The instrument's attitude and belief statements were intended to identify volunteers' perceptions about different representative public health emergency scenarios in the all-hazards spectrum to inform MRC training program priorities. In its threat and efficacy content, the instrument explicitly incorporated the elements of the EPPM, an extensively validated behavioral model.11,12 The attitude and belief statements on the web-based survey were presented with respect to 4 different public health scenarios: a weather-related disaster, a pandemic influenza emergency, a radiological (“dirty bomb”) emergency, and an inhalational anthrax bioterrorism emergency. The survey queried participants' perceptions of the likelihood and potential consequences of the scenarios; perceptions of their awareness, skills, and confidence in performing their assigned tasks; their willingness to respond to a public health threat in 2 circumstances (if asked and regardless of severity); their belief about their safety and that of their family when responding to a public health emergency; and perceived efficacy and importance of their volunteer duties in combating a threat to the public's health. Responses to the attitude and belief statements were based on a 9-point Likert scale with a response of 1 indicating strong agreement with the statement, 9 indicating strong disagreement with the statement, and 5 indicating neutrality. A “don't know” option for each statement was also available. In comparison to the neutral response in the agreement scale (considered ambivalence), the “don't know” response can more likely be considered a lack of knowledge in the statement's area.
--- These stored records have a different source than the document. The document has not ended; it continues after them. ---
(** The scratch data differ from the items by translations only, and an
    item that no one has pushed is where it was. *)
Definition translated (items : list Item.t) (ds : list PushAwayData.t) : Prop :=
  forall i it d, items !! i = Some it -> ds !! i = Some d ->
    Rect.width (PushAwayData.bounds d) = Rect.width (Item.bounds it) /\
    Rect.height (PushAwayData.bounds d) = Rect.height (Item.bounds it) /\
    PushAwayData.startBounds d = Item.bounds it /\
    (PushAwayData.pusher d = None -> PushAwayData.bounds d = Item.bounds it).

(** ** More concrete configurations *)

(** The pairs that [Items.unsquish] builds from the items. *)
Definition pairsOf (items : list Item.t) : list Unsquish.Pair :=
  map (fun it => Unsquish.mkPair it (Item.bounds it)) items.

(** An item that the user had made larger than it is now, and another
    one far from it. *)
Definition wantsMore : list Item.t :=
  [Item.mk (Rect.mk 100 100 200 200) (Some (Point.mk 300 300)) None;
   plainItem 1000 1000 200 200].

(** Two droppables under a dragged box; items are numbers. *)
Definition twoDroppables : list (@Drop.Droppable nat) :=
  [{| Drop.item := 1%nat; Drop.bounds := Rect.mk 0 0 100 100 |};
   {| Drop.item := 2%nat; Drop.bounds := Rect.mk 50 0 200 100 |}].

(** * Proofs *)

(** ** Reflection of the comparisons *)

Lemma Qltb_true (a b : Q) : Qltb a b = true <-> a < b.
Proof.
  unfold Qltb. rewrite Qlt_alt. destruct (a ?= b); split; congruence.
Qed.

Lemma Qltb_false (a b : Q) : Qltb a b = false <-> b <= a.
Proof.
  rewrite <- not_true_iff_false, Qltb_true. split.
  - apply Qnot_lt_le.
  - apply Qle_not_lt.
Qed.

Lemma Qleb_true (a b : Q) : Qleb a b = true <-> a <= b.
Proof. unfold Qleb. rewrite negb_true_iff. apply Qltb_false. Qed.

Lemma Qleb_false (a b : Q) : Qleb a b = false <-> b < a.
Proof. unfold Qleb. rewrite negb_false_iff. apply Qltb_true. Qed.

Lemma Qeq_bool_false (a b : Q) : Qeq_bool a b = false <-> ~ a == b.
Proof. rewrite <- not_true_iff_false, Qeq_bool_iff. tauto. Qed.

Lemma truthy_false (a : Q) : truthy a = false <-> a == 0.
Proof. unfold truthy. rewrite negb_false_iff. apply Qeq_bool_iff. Qed.

Lemma Qmax_ge_l (a b : Q) : a <= Qmax a b.
Proof. apply Q.le_max_l. Qed.
Lemma opt_steps_app (xs ys : list event) :
  opt_steps (xs ++ ys) = (opt_steps xs + opt_steps ys)%nat.
Proof. unfold opt_steps. rewrite List.filter_app, length_app. reflexivity. Qed.

Lemma opt_steps_none (P : event -> bool) (evs : list event) :
  (forall e, P e = true -> is_opt_step e = false) ->
  Forall (fun e => P e = true) evs -> opt_steps evs = 0%nat.
Proof.
  intros HP H. unfold opt_steps. induction H as [|e evs He _ IH]; [reflexivity|].
  simpl. rewrite (HP e He). exact IH.
Qed.

Lemma opt_step_is_optim_call (e : event) :
  is_opt_step e = true -> is_optim_call e = true.
Proof. destruct e; simpl; congruence. Qed.

(** *** Scheduling *)

Lemma refresh_group_calls a it i g :
  Forall (fun e : event => is_refresh e = true) (refresh_group a it i g).1.1.
Proof.
  unfold refresh_group.
  destruct (lr_schedule_values a) as [tbl|];
    [destruct (getitem tbl it)|];
    destruct (wd_schedule_values a) as [tbw|]; simpl;
    try destruct (PrimFloat.ltb _ _); try destruct (getitem tbw it); simpl;
    repeat constructor.
Qed.

Lemma refresh_groups_calls a it gs : forall i,
  Forall (fun e : event => is_refresh e = true) (refresh_groups a it i gs).1.1.
Proof.
  induction gs as [|g rest IH]; intros i; simpl; [constructor|].
  pose proof (refresh_group_calls a it i g) as Hg.
  destruct (refresh_group a it i g) as [[ev g'] [e|]]; simpl in *; [exact Hg|].
  specialize (IH (S i)).
  destruct (refresh_groups a it (S i) rest) as [[ev' rest'] e']; simpl in *.
  apply Forall_app. split; assumption.
Qed.

Lemma schedule_calls a it i : calls_only is_refresh (schedule a it i : M unit).
Proof.
  unfold schedule. destruct (refresh_gate a i); [|apply calls_only_ret].
  intros s. pose proof (refresh_groups_calls a it (param_groups s) 0%nat) as H.
  destruct (refresh_groups a it 0 (param_groups s)) as [[ev gs] [e|]]; exact H.
Qed.

Lemma schedule_keeps_fetched a it i : keeps_fetched (schedule a it i : M unit).
Proof.
  unfold schedule. destruct (refresh_gate a i); [|intros s; reflexivity].
  intros s. unfold final_state.
  destruct (refresh_groups a it 0 (param_groups s)) as [[ev gs] [e|]]; reflexivity.
Qed.

(** *** Forward pass *)

Lemma forward_calls a b : calls_only is_forward (forward C a b).
Proof.
  unfold forward. apply calls_only_bind.
  - destruct (mixup a); [apply calls_only_call_ret; reflexivity | apply calls_only_ret].
  - intros b'. apply calls_only_bind; [apply calls_only_call_ret; reflexivity|].
    intros out. apply calls_only_ret.
Qed.

Lemma call_ret_keeps_fetched {A} e (f : W -> A * W) : keeps_fetched (call_ret e f : M A).
Proof. intros s. unfold call_ret. destruct (f (world s)). reflexivity. Qed.

Lemma forward_keeps_fetched a b : keeps_fetched (forward C a b).
Proof.
  unfold forward. apply keeps_fetched_bind.
  - destruct (mixup a); [apply call_ret_keeps_fetched | intros s; reflexivity].
  - intros b'. apply keeps_fetched_bind; [apply call_ret_keeps_fetched|].
    intros out s. reflexivity.
Qed.

Lemma forward_loss a b (s : @state W) :
  match forward C a b s with
  | (_, Ret (b', out, loss) _) => loss = criterion C out b'
  | (_, Raise _ _) => False
  end.
Proof.
  unfold forward, bind, call_ret, ret.
  destruct (mixup a); simpl.
  - destruct (mixup_fn C b (world s)) as [b1 w1]. simpl.
    destruct (model C (use_amp a) b1 w1). reflexivity.
  - destruct (model C (use_amp a) b (world s)). reflexivity.
Qed.

(** *** Lines 45-69 *)

Lemma up_to_loss_calls a i b :
  calls_only (fun e => is_refresh e || is_forward e) (up_to_loss C a i b).
Proof.
  unfold up_to_loss. apply calls_only_bind; [apply calls_only_lift|].
  intros step. destruct (_ <=? _); [apply calls_only_ret|].
  apply calls_only_bind.
  - apply (calls_only_weaken is_refresh); [|apply schedule_calls].
    intros e ->. reflexivity.
  - intros _. apply calls_only_bind.
    + apply (calls_only_weaken is_forward); [|apply forward_calls].
      intros e ->. apply orb_true_r.
    + intros [[b' out] loss]. apply calls_only_ret.
Qed.

Lemma up_to_loss_keeps_fetched a i b : keeps_fetched (up_to_loss C a i b).
Proof.
  unfold up_to_loss. apply keeps_fetched_bind.
  - intros s. destruct (floordiv i (update_freq a)); reflexivity.
  - intros step. destruct (_ <=? _); [intros s; reflexivity|].
    apply keeps_fetched_bind; [apply schedule_keeps_fetched|].
    intros _. apply keeps_fetched_bind; [apply forward_keeps_fetched|].
    intros [[b' out] loss] s. reflexivity.
Qed.

Lemma up_to_loss_zero_freq a i b s :
  update_freq a = 0 -> up_to_loss C a i b s = ([], Raise ZeroDivisionError s).
Proof. intros H. unfold up_to_loss, bind, floordiv. rewrite H. reflexivity. Qed.

Lemma up_to_loss_skip a i b s :
  update_freq a <> 0 ->
  num_training_steps_per_epoch a <= i / update_freq a ->
  up_to_loss C a i b s = ([], Ret None s).
Proof.
  intros HF HN. unfold up_to_loss, bind, floordiv.
  destruct (update_freq a =? 0) eqn:E; [lia|]. simpl.
  destruct (_ <=? _) eqn:E'; [reflexivity | lia].
Qed.

Lemma up_to_loss_none a i b s ev s1 :
  up_to_loss C a i b s = (ev, Ret None s1) ->
  update_freq a <> 0
  /\ num_training_steps_per_epoch a <= i / update_freq a
  /\ ev = [] /\ s1 = s.
Proof.
  unfold up_to_loss, bind, floordiv.
  destruct (update_freq a =? 0) eqn:E; simpl; [discriminate|].
  destruct (_ <=? _) eqn:E'; simpl.
  - intros H. injection H as <- <-. repeat split; lia.
  - destruct (schedule a _ i s) as [ev1 [[] s2|e s2]]; [|discriminate].
    destruct (forward C a b s2) as [ev2 [[[b2 out2] loss2] s3|e s3]]; discriminate.
Qed.

Lemma up_to_loss_processed a i b s ev it b' out loss s1 :
  up_to_loss C a i b s = (ev, Ret (Some (it, b', out, loss)) s1) ->
  update_freq a <> 0
  /\ i / update_freq a < num_training_steps_per_epoch a
  /\ it = start_steps a + i / update_freq a
  /\ loss = criterion C out b'.
Proof.
  unfold up_to_loss, bind, floordiv.
  destruct (update_freq a =? 0) eqn:E; simpl; [discriminate|].
  destruct (_ <=? _) eqn:E'; simpl; [discriminate|].
  destruct (schedule a _ i s) as [ev1 [[] s2|e s2]]; [|discriminate].
  pose proof (forward_loss a b s2) as Hfw.
  destruct (forward C a b s2) as [ev2 [[[b2 out2] loss2] s3|e s3]]; simpl;
    [|discriminate].
  intros H. injection H as _ <- <- <- <- _. repeat split; [lia..|exact Hfw].
Qed.

(** *** Accumulation and optimizer step *)

Lemma accumulate_spec a i loss (s : @state W) :
  exists grad_norm s',
    accumulate C a i loss s = (accumulate_calls C a i loss, Ret grad_norm s')
    /\ fetched s' = fetched s
    /\ param_groups s' = param_groups s.
Proof.
  unfold accumulate, accumulate_calls, after_step, bind, call, call_ret, get_groups, ret.
  destruct (use_amp a); simpl.
  - destruct (loss_scaler C _ _ _ _ _) as [gn w].
    destruct (boundary a i), (model_ema a); simpl; eauto.
  - destruct (boundary a i), (model_ema a); simpl; eauto.
Qed.

Lemma accumulate_calls_optim a i loss :
  Forall (fun e : event => is_optim_call e = true) (accumulate_calls C a i loss).
Proof.
  unfold accumulate_calls.
  destruct (use_amp a), (boundary a i), (model_ema a); repeat constructor.
Qed.

(** One optimizer step on a boundary, none elsewhere. *)
Lemma accumulate_calls_opt_steps a i loss :
  opt_steps (accumulate_calls C a i loss) = if boundary a i then 1%nat else 0%nat.
Proof.
  unfold accumulate_calls, opt_steps.
  destruct (use_amp a), (boundary a i) eqn:Hb, (model_ema a); simpl;
    rewrite ?Hb; reflexivity.
Qed.

(** On a boundary the step is the last gradient-consuming call, and what
    follows it is the gradient reset and then the EMA update, if any. *)
Lemma accumulate_calls_boundary a i loss :
  boundary a i = true ->
  exists pre step_call,
    accumulate_calls C a i loss
    = pre ++ step_call :: E_zero_grad :: (if model_ema a then [E_ema_update] else [])
    /\ is_opt_step step_call = true
    /\ opt_steps pre = 0%nat
    /\ step_call = (if use_amp a
                    then E_loss_scaler (tdiv C loss (update_freq a)) (max_norm a)
                                       (is_second_order C) true
                    else E_optimizer_step).
Proof.
  intros Hb. unfold accumulate_calls. rewrite Hb.
  destruct (use_amp a).
  - exists [], (E_loss_scaler (tdiv C loss (update_freq a)) (max_norm a)
                              (is_second_order C) true).
    repeat split.
  - exists [E_backward (tdiv C loss (update_freq a))], E_optimizer_step.
    repeat split.
Qed.

(** Membership of an explicit call in an explicit list of calls, and
    case analysis on such a membership. *)
Ltac find_call := simpl; repeat first [left; reflexivity | right]; contradiction.
Ltac only_call H :=
  simpl in H;
  repeat (destruct H as [H|H]; [try discriminate H; try (injection H; congruence)|]);
  try contradiction.

(** *** Recording *)

Lemma record_spec a it b out loss_value grad_norm (s : @state W) :
  exists evs,
    record C a it b out loss_value grad_norm s = (evs, Ret tt s)
    /\ Forall (fun e => is_optim_call e = false) evs
    /\ In (E_metric "loss" (PFloat loss_value)) evs
    /\ (forall v, In (E_metric "loss" v) evs -> v = PFloat loss_value)
    /\ (log_writer a = true -> In (E_log_writer "loss" (PFloat loss_value) "loss") evs)
    /\ (forall v h, In (E_log_writer "loss" v h) evs -> v = PFloat loss_value)
    /\ (wandb_logger a = true ->
        exists more, In (E_wandb_log (("Rank-0 Batch Wise/train_loss", PFloat loss_value) :: more)
                                     (Some false)) evs)
    /\ (forall v more c,
          In (E_wandb_log (("Rank-0 Batch Wise/train_loss", v) :: more) c) evs ->
          v = PFloat loss_value).
Proof.
  unfold record, bind, emit, emit_all, get_groups, ret. cbv zeta.
  destruct (lr_bounds (param_groups s)) as [min_lr max_lr].
  destruct (use_amp a), (log_writer a), (wandb_logger a),
    (truthy C (if mixup a then PNone else PTensor (batch_acc C out b)));
    simpl; (eexists; split; [reflexivity|]).
  all: split; [repeat constructor|].
  all: split; [find_call|].
  all: split; [intros v Hv; only_call Hv|].
  all: split; [intros Hl; first [discriminate Hl | find_call]|].
  all: split; [intros v h Hv; only_call Hv|].
  all: split; [intros Hl; first [discriminate Hl | eexists; find_call]|].
  all: intros v more c Hv; only_call Hv.
Qed.

(** *** Lines 71-141 *)

Lemma from_loss_nonfinite a i it b' out loss (s : @state W) :
  isfinite (item C loss) = false ->
  from_loss C a i (it, b', out, loss) s
  = ([E_print_loss (item C loss)], Raise AssertionError s).
Proof.
  intros Hf. unfold from_loss, check_finite, bind, emit, raise.
  rewrite Hf. reflexivity.
Qed.

Lemma from_loss_finite a i it b' out loss (s : @state W) :
  isfinite (item C loss) = true ->
  exists grad_norm s',
    from_loss C a i (it, b', out, loss) s
    = (accumulate_calls C a i loss
         ++ fst (record C a it b' out (item C loss) grad_norm s'),
       Ret tt s')
    /\ fetched s' = fetched s
    /\ param_groups s' = param_groups s.
Proof.
  intros Hf.
  destruct (accumulate_spec a i loss s) as (gn & s' & Hacc & Hfe & Hpg).
  exists gn, s'. split; [|split; assumption].
  unfold from_loss, check_finite, bind, ret. rewrite Hf. simpl.
  rewrite Hacc.
  destruct (record_spec a it b' out (item C loss) gn s') as (evs & -> & _).
  reflexivity.
Qed.

(** *** One iteration *)

Lemma micro_step_skip a i b (s : @state W) :
  update_freq a <> 0 ->
  num_training_steps_per_epoch a <= i / update_freq a ->
  micro_step C a i b s = ([], Ret tt s).
Proof.
  intros HF HN. unfold micro_step, bind.
  rewrite (up_to_loss_skip a i b s HF HN). reflexivity.
Qed.

Lemma micro_step_nonfinite a i b (s : @state W) ev it b' out loss s1 :
  up_to_loss C a i b s = (ev, Ret (Some (it, b', out, loss)) s1) ->
  isfinite (item C loss) = false ->
  micro_step C a i b s
  = (ev ++ [E_print_loss (item C loss)], Raise AssertionError s1).
Proof.
  intros Hup Hf. unfold micro_step, bind. rewrite Hup.
  rewrite (from_loss_nonfinite a i it b' out loss s1 Hf). reflexivity.
Qed.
The demographic characteristics considered in these models included: gender; age (under 30 years, 30-39 years, 40-49 years, 50-59 years, and 60 or more years); professional classification (physician, EMS professional, mental health professional, nurse practitioner, nurse, pharmacist, physician assistant, dentist, respiratory therapist, veterinarian, other public health/medical, and non–public health/nonmedical); years of membership in the MRC (less than 1 year, 1-2 years, 2-3 years, 3-4 years, 4-5 years, and more than 5 years); years in the current profession (less than 1 year, 1-5 years, 5-10 years, and more than 10 years); current status (actively licensed/practicing, student, actively licensed/not practicing, retired, and not licensed); and role in MRC (volunteer/member and leader). Several questions (eg, “Do you have a part-time/full-time job in an emergency response role?” and “[Have you] prepared a designated family emergency kit?”) required a yes/no response.

Statistical Analysis

Prior to analysis, statement responses were dichotomized into categories of ≤4 (positive response) versus ≥5 (negative response). Percent of respondent agreement (positive response) with the statements was calculated for each scenario. Logistic regression analysis was used to determine which demographic factors may be most predictive of a positive response for each of the attitude/belief statements under each of the 4 public health emergency scenarios. Logistic regression analyses were also performed to identify the attitudes and beliefs that were most predictive of either willingness to respond context. EPPM profiles were then created for each scenario based on the original statement responses. These profiles included: low perceived threat (threat) of an event and low perceived efficacy in performance of one's volunteer duties (efficacy); low threat and high efficacy; high threat and low efficacy; and high threat and high efficacy. The threat variable was calculated as the product of the participant's perceived likelihood of the occurrence of the given event (perceived susceptibility) and the perceived severity of the event, while the efficacy variable was calculated as the product of their perceived ability to perform their volunteer duties (self-efficacy) and their perceived impact on combating the given public health threat (response efficacy). Low and high profiles of threat and efficacy were determined by the median values of these 2 cross-products. Logistic regression analysis was then performed on the dichotomized statement responses using the respondent's EPPM categorization as a predictor. Missing and “don't know” responses were excluded from the analyses. All analyses were performed using STATA version 10.1 (STATA Statistical Software, College Station, TX; StataCorp LP, 2009).

Results

A total of 3,181 volunteers from 187 MRC units responded to the survey. Most respondents were female (71%), over 40 years of age (86%), had worked in their present profession for 10 years or more (69%), and were members of the MRC for 2 years or less (52%). The professional categories represented in the highest proportion in the sample were nurse (34%), non–public health/nonmedical (28%), and other public health/medical (11%). These professional categories are fairly representative of the MRC at large: Of the total MRC volunteer population, 28.3% are nurses, 39.2% are non–public health/nonmedical professionals, and 10.1% are other public health/medical professionals. Non–public health professionals include computer specialists, translators/interpreters, public information specialists, administrators/business managers, administrative specialists, communications specialists, legal support, logistics/supplies specialists, drivers, trainers, chaplains, fundraising professionals, ham radio operators, and database and information technology specialists. Fifty-one percent of the respondents were actively licensed and practicing, and 23% were not licensed. Ninety-two percent were volunteers/members compared to leaders, 63% did not volunteer with another organization, and 60% did not have a part-time or full-time job in an emergency response role. Forty-nine percent of the respondents indicated that they had family members dependent on them during an emergency, and 60% indicated that their family had prepared an emergency kit.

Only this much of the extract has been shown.